__Work to be completed__:
Look through the data below and extract, unchanged, the lines from the one that contains "try discriminate." to the one that contains "From Stdlib Require", both included.

__Excerpted data__:
==========

Lemma filter_none (A : Type) (f : A -> bool) (l : list A) :
  Forall (fun a => f a = false) l -> filter f l = [].
Proof.
  induction 1 as [| a rest Ha _ IH]; cbn [filter]; [reflexivity |].
  rewrite Ha, IH. reflexivity.
Qed.

Lemma Object_entries_creation_order (o : jsobject) :
  Forall (fun p => is_array_index (fst p) = false) o ->
  Object_entries o = o.
Proof.
  intros H. unfold Object_entries.
  rewrite (filter_none _ H). cbn [fold_right app].
  apply filter_all. eapply Forall_impl; [| exact H].
  intros p Hp. cbn beta. rewrite Hp. reflexivity.
Qed.

Lemma insert_perm (A : Type) (compareFn : A -> A -> number) (a : A) (l : list A) :
  Permutation (a :: l) (insert compareFn a l).
Proof.
  induction l as [| b rest IH]; cbn [insert]; [reflexivity |].
  destruct (compareFn a b >? $0)%num; [| reflexivity].
  rewrite perm_swap. apply perm_skip, IH.
Qed.

Lemma Array_sort_perm (A : Type) (compareFn : A -> A -> number) (l : list A) :
  Permutation (Array_sort compareFn l) l.
Proof.
  unfold Array_sort. induction l as [| a rest IH]; cbn [fold_right]; [reflexivity |].
  rewrite <- insert_perm. apply perm_skip, IH.
Qed.

(** The comparator is positive exactly when the first total is smaller. *)
Lemma byTotalDescending_positive (na nb : string) (qa qb : Q) :
  (byTotalDescending (na, Fin qa) (nb, Fin qb) >? $0)%num = true <-> qa < qb.
Proof.
  unfold byTotalDescending, Number.of_Z. cbn [snd]. rewrite sub_finite, gtb_finite.
  rewrite !Qred_correct. unfold inject_Z. split; intros H.
  - apply Qplus_lt_l with (z := - qa). rewrite Qplus_opp_r. exact H.
  - apply Qplus_lt_l with (z := - qa) in H. rewrite Qplus_opp_r in H. exact H.
Qed.

Ltac destruct_comparison H :=
  match goal with
  | |- context [if ?c then _ else _] => destruct c eqn:H
  end.

Lemma insert_head (a b : string * number) (l : list (string * number)) :
  (snd b >=? snd a)%num = true ->
  HdRel (fun x y => (snd x >=? snd y)%num = true) b l ->
  HdRel (fun x y => (snd x >=? snd y)%num = true) b (insert byTotalDescending a l).
Proof.
  intros Hba Hbl. destruct l as [| c rest]; cbn [insert].
  - constructor. exact Hba.
  - destruct (byTotalDescending a c >? $0)%num; constructor.
    + inversion Hbl; assumption.
    + exact Hba.
Qed.

Lemma insert_descending (a : string * number) (l : list (string * number)) :
  all_finite (a :: l) -> descending l -> descending (insert byTotalDescending a l).
Proof.
  unfold descending. intros Hfin Hl. inversion Hfin as [| ? ? (qa & Ha) Hfl]; subst.
  destruct a as [na va]. cbn [snd] in Ha. subst va.
  induction Hl as [| [nb vb] rest Hrest IH Hhd]; cbn [insert].
  - repeat constructor.
  - inversion Hfl as [| ? ? (qb & Hb) Hfrest]; subst. cbn [snd] in Hb. subst vb.
    destruct_comparison Hcmp.
    + apply byTotalDescending_positive in Hcmp. constructor.
      * apply IH; [constructor; [exists qa; reflexivity | exact Hfrest] | exact Hfrest].
      * apply insert_head; [| exact Hhd].
        cbn [snd]. apply geb_finite, Qlt_le_weak, Hcmp.
    + constructor; [constructor; assumption |].
      constructor. cbn [snd]. apply geb_finite. apply Qnot_lt_le. intros Hlt.
      pose proof (proj2 (byTotalDescending_positive na nb qa qb) Hlt) as E.
      exact (eq_true_false_abs _ E Hcmp).
Qed.

Lemma Array_sort_descending (l : list (string * number)) :
  all_finite l -> descending (Array_sort byTotalDescending l).
Proof.
  unfold Array_sort. induction 1 as [| a rest Ha Hrest IH]; cbn [fold_right].
  - constructor.
  - apply insert_descending; [| exact IH].
    constructor; [exact Ha |].
    unfold all_finite. rewrite (Array_sort_perm byTotalDescending rest). exact Hrest.
Qed.

Lemma firstn_sorted (A : Type) (R : A -> A -> Prop) (n : nat) (l : list A) :
  Sorted R l -> Sorted R (firstn n l).
Proof.
  intros H. revert n. induction H as [| a rest Hrest IH Hhd]; intros n.
  - rewrite firstn_nil. constructor.
  - destruct n as [| n]; cbn [firstn]; [constructor |].
    constructor; [apply IH |].
    destruct Hhd as [| b rest' Hab]; destruct n; cbn [firstn]; constructor; exact Hab.
Qed.

(** Two groups that the comparator orders strictly do not have the same
    total. *)
Lemma with_total_exclusive (v : number) (na nb : string) (qa qb : Q) :
  qa < qb ->
  with_total v (na, Fin qa) = true -> with_total v (nb, Fin qb) = true -> False.
Proof.
  unfold with_total. cbn [snd]. intros Hlt Ha Hb. destruct v as [q | | |];
    try discriminate.
  apply eqb_finite in Ha. apply eqb_finite in Hb.
  rewrite Ha, Hb in Hlt. apply (Qlt_irrefl _ Hlt).
Qed.
(** * Device registry (openstack-iot): storage backend, domain object,
      controller exception boundary and query coercion.

    A shallow embedding of

      - [iot/common/exception.py]        (exception classes, controller wrappers),
      - [iot/db/sqlalchemy/models.py]    (the [device] table),
      - [iot/db/sqlalchemy/api.py]       (the SQLAlchemy [Connection]),
      - [iot/objects/device.py]          (the [Device] domain object),
      - [iot/api/controllers/v1/base.py] (the [Query] filter),

    Python values are dynamically typed, so column and attribute values
    are a small sum type; dicts are [gmap string value]; raising is the
    [Raise] branch of a result type; the table is the list of its rows. *)

From Stdlib Require Import ZArith String Ascii List OrderedTypeEx.
From stdpp Require Import base option list gmap sets strings sorting.

Set Warnings "-clear-no-such-hyp".

Local Open Scope string_scope.
Local Open Scope Z_scope.

(** ** Python values *)

(** The values that travel through the storage layer: [None], integers
    and (unicode) strings. *)
Inductive value : Type :=
  | VNone
  | VInt (z : Z)
  | VStr (s : string).

Global Instance value_eq_dec : EqDecision value.
Proof. solve_decision. Defined.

==========

__Output__:
    try discriminate.
  apply eqb_finite in Ha. apply eqb_finite in Hb.
  rewrite Ha, Hb in Hlt. apply (Qlt_irrefl _ Hlt).
Qed.
(** * Device registry (openstack-iot): storage backend, domain object,
      controller exception boundary and query coercion.

    A shallow embedding of

      - [iot/common/exception.py]        (exception classes, controller wrappers),
      - [iot/db/sqlalchemy/models.py]    (the [device] table),
      - [iot/db/sqlalchemy/api.py]       (the SQLAlchemy [Connection]),
      - [iot/objects/device.py]          (the [Device] domain object),
      - [iot/api/controllers/v1/base.py] (the [Query] filter),

    Python values are dynamically typed, so column and attribute values
    are a small sum type; dicts are [gmap string value]; raising is the
    [Raise] branch of a result type; the table is the list of its rows. *)

From Stdlib Require Import ZArith String Ascii List OrderedTypeEx.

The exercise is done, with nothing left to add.